> **Exercise directions**
Within the records that follow, find every line containing the string "trace". Copy those lines.

Stored data entries:
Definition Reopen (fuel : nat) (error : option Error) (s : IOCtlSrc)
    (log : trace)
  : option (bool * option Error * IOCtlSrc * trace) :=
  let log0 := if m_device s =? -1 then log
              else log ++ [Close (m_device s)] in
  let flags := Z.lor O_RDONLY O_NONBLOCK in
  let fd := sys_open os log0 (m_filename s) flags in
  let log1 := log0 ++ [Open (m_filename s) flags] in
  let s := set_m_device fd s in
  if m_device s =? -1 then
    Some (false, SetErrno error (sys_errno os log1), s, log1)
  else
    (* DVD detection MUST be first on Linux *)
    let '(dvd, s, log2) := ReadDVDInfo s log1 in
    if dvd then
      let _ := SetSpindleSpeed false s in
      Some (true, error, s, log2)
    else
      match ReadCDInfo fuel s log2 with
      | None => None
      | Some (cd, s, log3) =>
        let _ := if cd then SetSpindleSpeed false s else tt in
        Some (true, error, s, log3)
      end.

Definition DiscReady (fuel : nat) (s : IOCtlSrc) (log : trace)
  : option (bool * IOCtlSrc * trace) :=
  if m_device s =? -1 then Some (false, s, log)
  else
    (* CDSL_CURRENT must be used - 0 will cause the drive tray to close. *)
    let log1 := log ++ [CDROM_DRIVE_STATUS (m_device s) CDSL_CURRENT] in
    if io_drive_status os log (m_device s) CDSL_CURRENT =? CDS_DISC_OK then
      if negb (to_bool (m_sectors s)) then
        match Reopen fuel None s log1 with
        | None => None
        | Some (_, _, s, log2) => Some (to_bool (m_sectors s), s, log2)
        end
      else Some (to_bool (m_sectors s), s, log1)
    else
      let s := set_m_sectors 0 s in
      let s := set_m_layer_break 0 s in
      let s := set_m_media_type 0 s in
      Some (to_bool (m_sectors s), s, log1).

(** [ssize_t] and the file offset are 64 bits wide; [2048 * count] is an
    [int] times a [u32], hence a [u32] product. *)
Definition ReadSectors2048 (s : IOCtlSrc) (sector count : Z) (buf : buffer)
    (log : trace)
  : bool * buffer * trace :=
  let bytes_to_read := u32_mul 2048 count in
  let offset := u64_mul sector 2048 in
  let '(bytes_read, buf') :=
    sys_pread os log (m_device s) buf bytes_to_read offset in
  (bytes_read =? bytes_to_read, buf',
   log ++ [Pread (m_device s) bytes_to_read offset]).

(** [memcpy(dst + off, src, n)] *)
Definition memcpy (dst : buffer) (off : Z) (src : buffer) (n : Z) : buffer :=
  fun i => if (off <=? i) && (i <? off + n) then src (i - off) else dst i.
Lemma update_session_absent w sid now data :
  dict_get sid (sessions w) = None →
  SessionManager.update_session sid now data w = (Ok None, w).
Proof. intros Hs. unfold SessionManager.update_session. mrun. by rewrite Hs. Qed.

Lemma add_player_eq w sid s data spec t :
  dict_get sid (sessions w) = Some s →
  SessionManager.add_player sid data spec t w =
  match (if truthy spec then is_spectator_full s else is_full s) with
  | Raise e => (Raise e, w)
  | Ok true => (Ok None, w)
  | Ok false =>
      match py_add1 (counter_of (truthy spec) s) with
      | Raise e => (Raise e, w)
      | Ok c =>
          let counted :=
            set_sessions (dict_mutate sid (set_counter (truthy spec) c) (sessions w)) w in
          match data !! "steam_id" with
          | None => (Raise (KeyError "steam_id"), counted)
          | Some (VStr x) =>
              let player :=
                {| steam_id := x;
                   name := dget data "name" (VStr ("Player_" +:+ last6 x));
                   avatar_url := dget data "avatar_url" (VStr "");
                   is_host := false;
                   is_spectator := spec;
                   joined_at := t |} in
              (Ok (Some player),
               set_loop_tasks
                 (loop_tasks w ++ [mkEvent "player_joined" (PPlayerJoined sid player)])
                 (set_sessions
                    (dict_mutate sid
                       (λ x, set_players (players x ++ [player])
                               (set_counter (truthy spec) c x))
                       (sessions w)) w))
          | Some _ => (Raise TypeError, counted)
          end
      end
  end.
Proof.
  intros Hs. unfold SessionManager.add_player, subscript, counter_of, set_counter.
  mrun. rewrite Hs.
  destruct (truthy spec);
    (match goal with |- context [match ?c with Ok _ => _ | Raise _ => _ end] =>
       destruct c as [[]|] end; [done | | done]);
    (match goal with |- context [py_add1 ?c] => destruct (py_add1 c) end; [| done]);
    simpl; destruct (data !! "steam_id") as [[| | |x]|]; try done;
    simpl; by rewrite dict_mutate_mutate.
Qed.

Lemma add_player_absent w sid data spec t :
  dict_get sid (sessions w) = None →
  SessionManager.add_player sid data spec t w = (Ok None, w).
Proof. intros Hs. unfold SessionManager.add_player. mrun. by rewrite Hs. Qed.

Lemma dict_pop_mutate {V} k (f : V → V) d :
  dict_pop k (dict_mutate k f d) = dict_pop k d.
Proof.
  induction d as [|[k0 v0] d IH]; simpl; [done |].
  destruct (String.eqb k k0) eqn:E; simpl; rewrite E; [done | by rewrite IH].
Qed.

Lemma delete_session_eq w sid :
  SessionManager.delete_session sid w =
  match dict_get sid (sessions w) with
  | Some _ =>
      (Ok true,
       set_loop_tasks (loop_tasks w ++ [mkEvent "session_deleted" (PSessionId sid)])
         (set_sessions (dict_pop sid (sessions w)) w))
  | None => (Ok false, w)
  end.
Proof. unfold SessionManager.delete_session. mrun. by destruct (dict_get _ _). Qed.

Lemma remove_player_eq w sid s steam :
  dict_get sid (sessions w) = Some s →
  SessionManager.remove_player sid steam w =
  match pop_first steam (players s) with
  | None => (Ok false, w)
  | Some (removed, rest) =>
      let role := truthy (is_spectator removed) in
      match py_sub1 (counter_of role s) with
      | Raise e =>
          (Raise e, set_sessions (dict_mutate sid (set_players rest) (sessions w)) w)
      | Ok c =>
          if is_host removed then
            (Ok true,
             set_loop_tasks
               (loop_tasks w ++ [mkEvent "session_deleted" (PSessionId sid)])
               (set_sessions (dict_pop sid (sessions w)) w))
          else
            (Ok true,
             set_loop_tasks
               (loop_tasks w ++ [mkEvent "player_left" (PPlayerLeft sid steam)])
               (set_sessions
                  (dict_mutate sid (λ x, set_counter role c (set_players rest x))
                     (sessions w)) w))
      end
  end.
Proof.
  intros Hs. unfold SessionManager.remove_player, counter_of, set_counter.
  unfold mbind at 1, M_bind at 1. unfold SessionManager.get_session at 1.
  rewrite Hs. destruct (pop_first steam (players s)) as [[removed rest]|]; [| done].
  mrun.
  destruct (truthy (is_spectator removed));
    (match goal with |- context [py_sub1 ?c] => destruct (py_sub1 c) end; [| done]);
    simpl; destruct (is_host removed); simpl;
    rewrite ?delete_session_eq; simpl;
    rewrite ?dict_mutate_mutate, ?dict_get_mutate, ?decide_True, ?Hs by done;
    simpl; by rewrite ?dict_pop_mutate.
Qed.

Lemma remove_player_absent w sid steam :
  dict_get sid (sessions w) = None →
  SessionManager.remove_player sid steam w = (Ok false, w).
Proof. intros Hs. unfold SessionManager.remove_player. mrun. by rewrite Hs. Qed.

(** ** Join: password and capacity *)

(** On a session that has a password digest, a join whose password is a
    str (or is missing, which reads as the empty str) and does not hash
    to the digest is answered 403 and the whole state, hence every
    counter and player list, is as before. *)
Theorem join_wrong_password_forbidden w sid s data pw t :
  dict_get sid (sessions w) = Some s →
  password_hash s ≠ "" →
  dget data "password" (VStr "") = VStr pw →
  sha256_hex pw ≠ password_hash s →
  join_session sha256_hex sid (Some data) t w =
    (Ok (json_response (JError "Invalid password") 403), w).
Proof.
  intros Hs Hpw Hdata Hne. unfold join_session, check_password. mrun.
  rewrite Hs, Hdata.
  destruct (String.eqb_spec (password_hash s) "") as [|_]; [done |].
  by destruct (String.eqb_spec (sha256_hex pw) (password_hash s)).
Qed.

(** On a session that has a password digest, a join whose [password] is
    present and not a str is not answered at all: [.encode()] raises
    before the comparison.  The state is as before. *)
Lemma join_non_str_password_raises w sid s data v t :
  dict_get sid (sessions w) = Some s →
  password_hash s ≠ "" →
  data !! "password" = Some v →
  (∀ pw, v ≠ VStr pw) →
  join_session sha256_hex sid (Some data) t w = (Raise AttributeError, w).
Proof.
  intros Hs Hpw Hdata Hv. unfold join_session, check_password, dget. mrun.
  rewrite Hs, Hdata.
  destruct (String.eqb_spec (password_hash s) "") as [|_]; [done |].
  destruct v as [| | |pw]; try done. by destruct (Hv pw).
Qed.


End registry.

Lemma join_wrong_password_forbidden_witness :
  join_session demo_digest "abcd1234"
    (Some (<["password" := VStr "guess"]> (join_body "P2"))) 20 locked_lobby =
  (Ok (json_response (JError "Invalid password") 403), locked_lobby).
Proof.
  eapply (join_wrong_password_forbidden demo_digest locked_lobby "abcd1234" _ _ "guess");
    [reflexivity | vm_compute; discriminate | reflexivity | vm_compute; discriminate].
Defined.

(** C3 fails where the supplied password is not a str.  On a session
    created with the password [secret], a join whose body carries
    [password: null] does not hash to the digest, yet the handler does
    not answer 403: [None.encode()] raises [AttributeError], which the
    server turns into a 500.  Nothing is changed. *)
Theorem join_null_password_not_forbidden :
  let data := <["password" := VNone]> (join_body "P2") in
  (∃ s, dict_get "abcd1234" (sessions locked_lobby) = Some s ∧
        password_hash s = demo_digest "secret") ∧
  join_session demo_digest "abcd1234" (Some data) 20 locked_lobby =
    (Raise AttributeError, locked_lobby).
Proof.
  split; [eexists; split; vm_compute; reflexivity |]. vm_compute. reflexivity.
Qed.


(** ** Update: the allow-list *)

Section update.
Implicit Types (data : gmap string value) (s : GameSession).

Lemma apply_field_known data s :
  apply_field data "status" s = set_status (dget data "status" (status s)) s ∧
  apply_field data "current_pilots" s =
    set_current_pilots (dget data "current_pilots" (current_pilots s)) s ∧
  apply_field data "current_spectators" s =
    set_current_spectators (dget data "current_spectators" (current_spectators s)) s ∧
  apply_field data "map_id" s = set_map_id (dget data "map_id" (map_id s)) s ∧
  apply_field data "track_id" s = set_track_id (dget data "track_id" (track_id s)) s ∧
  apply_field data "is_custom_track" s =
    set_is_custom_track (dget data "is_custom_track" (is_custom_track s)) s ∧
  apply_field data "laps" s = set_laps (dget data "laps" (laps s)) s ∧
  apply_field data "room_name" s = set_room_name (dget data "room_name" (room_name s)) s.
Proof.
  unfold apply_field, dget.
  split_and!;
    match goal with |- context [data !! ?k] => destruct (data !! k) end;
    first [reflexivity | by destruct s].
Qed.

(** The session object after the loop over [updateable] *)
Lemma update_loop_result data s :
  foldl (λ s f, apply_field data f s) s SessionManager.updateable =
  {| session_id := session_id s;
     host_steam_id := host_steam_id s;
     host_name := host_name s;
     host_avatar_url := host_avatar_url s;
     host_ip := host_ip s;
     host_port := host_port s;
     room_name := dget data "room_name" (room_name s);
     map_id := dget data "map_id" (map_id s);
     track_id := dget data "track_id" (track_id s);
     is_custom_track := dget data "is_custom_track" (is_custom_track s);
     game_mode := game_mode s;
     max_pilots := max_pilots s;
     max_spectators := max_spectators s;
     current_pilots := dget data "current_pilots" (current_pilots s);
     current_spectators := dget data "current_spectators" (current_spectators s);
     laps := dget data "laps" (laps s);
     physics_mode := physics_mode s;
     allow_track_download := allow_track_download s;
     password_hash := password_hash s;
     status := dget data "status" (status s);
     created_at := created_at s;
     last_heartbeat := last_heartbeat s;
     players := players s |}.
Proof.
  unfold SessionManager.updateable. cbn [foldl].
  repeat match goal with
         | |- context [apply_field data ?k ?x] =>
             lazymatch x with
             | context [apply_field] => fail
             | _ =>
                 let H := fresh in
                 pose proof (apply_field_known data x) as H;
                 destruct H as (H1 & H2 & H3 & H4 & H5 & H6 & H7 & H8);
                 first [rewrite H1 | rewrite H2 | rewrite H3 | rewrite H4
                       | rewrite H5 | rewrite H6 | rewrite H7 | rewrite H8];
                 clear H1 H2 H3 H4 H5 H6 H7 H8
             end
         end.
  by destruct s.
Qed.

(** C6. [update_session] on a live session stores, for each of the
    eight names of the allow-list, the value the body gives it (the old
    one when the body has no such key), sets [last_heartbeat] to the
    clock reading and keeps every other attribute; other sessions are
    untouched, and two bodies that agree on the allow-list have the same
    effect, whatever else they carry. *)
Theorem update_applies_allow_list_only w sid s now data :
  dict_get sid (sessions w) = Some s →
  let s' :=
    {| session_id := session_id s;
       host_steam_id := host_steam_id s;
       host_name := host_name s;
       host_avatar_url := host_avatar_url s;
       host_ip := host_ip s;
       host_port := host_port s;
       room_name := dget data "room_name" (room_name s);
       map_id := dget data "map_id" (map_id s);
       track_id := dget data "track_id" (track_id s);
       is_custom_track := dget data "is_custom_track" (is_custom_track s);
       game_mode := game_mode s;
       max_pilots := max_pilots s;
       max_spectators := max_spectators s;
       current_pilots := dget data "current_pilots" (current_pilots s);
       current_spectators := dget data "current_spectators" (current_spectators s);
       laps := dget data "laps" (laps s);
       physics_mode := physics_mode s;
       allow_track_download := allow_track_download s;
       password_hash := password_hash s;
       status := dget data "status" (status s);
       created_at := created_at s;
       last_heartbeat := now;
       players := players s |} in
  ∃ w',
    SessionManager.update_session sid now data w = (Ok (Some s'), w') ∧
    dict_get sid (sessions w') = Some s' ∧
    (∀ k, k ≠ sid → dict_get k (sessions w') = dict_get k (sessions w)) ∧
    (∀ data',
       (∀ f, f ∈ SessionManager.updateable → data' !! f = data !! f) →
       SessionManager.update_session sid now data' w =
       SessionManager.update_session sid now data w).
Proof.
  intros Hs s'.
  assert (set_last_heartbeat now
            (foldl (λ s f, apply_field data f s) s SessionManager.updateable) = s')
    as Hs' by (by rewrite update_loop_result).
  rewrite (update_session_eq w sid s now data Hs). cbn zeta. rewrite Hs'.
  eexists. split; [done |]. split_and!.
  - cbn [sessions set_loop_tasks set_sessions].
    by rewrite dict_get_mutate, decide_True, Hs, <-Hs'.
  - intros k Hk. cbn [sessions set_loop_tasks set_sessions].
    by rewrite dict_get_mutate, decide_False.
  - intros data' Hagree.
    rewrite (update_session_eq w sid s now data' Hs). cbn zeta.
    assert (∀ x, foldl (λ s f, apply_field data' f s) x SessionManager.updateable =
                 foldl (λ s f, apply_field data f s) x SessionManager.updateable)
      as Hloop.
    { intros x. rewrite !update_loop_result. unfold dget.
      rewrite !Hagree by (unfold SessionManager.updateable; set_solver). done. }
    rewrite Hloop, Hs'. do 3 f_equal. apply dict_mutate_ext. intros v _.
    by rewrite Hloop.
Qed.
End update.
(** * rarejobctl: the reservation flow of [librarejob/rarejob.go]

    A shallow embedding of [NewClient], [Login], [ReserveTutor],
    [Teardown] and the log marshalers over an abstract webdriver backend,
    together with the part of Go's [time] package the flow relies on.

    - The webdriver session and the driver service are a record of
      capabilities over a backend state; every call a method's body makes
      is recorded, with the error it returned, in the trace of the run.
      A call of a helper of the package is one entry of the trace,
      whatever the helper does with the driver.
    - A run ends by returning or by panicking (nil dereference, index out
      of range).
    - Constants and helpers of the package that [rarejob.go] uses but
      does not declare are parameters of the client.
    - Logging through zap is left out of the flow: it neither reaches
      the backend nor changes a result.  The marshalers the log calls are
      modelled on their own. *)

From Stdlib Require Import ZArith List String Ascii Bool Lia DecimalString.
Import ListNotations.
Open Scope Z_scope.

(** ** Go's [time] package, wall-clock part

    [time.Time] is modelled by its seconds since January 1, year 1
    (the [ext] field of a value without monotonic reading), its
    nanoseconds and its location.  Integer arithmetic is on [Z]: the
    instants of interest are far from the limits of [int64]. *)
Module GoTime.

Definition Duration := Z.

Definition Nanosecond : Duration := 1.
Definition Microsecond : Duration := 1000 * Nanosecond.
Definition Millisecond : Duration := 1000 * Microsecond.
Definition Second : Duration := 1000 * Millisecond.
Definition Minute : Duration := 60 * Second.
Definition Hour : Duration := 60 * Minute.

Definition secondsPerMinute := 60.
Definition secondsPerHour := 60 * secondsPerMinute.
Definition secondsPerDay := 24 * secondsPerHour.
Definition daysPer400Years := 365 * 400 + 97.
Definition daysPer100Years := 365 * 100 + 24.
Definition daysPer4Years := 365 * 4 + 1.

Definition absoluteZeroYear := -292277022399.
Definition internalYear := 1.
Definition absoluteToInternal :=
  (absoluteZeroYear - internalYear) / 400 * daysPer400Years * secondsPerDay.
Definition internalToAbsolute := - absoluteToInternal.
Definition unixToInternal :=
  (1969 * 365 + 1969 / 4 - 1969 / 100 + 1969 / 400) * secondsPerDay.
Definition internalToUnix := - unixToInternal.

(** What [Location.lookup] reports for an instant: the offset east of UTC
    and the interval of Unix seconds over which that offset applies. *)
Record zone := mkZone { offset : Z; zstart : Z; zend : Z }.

> **Worked solution**
    (log : trace)
  : option (bool * option Error * IOCtlSrc * trace) :=
Definition DiscReady (fuel : nat) (s : IOCtlSrc) (log : trace)
  : option (bool * IOCtlSrc * trace) :=
    (log : trace)
  : bool * buffer * trace :=
      is recorded, with the error it returned, in the trace of the run.
      A call of a helper of the package is one entry of the trace,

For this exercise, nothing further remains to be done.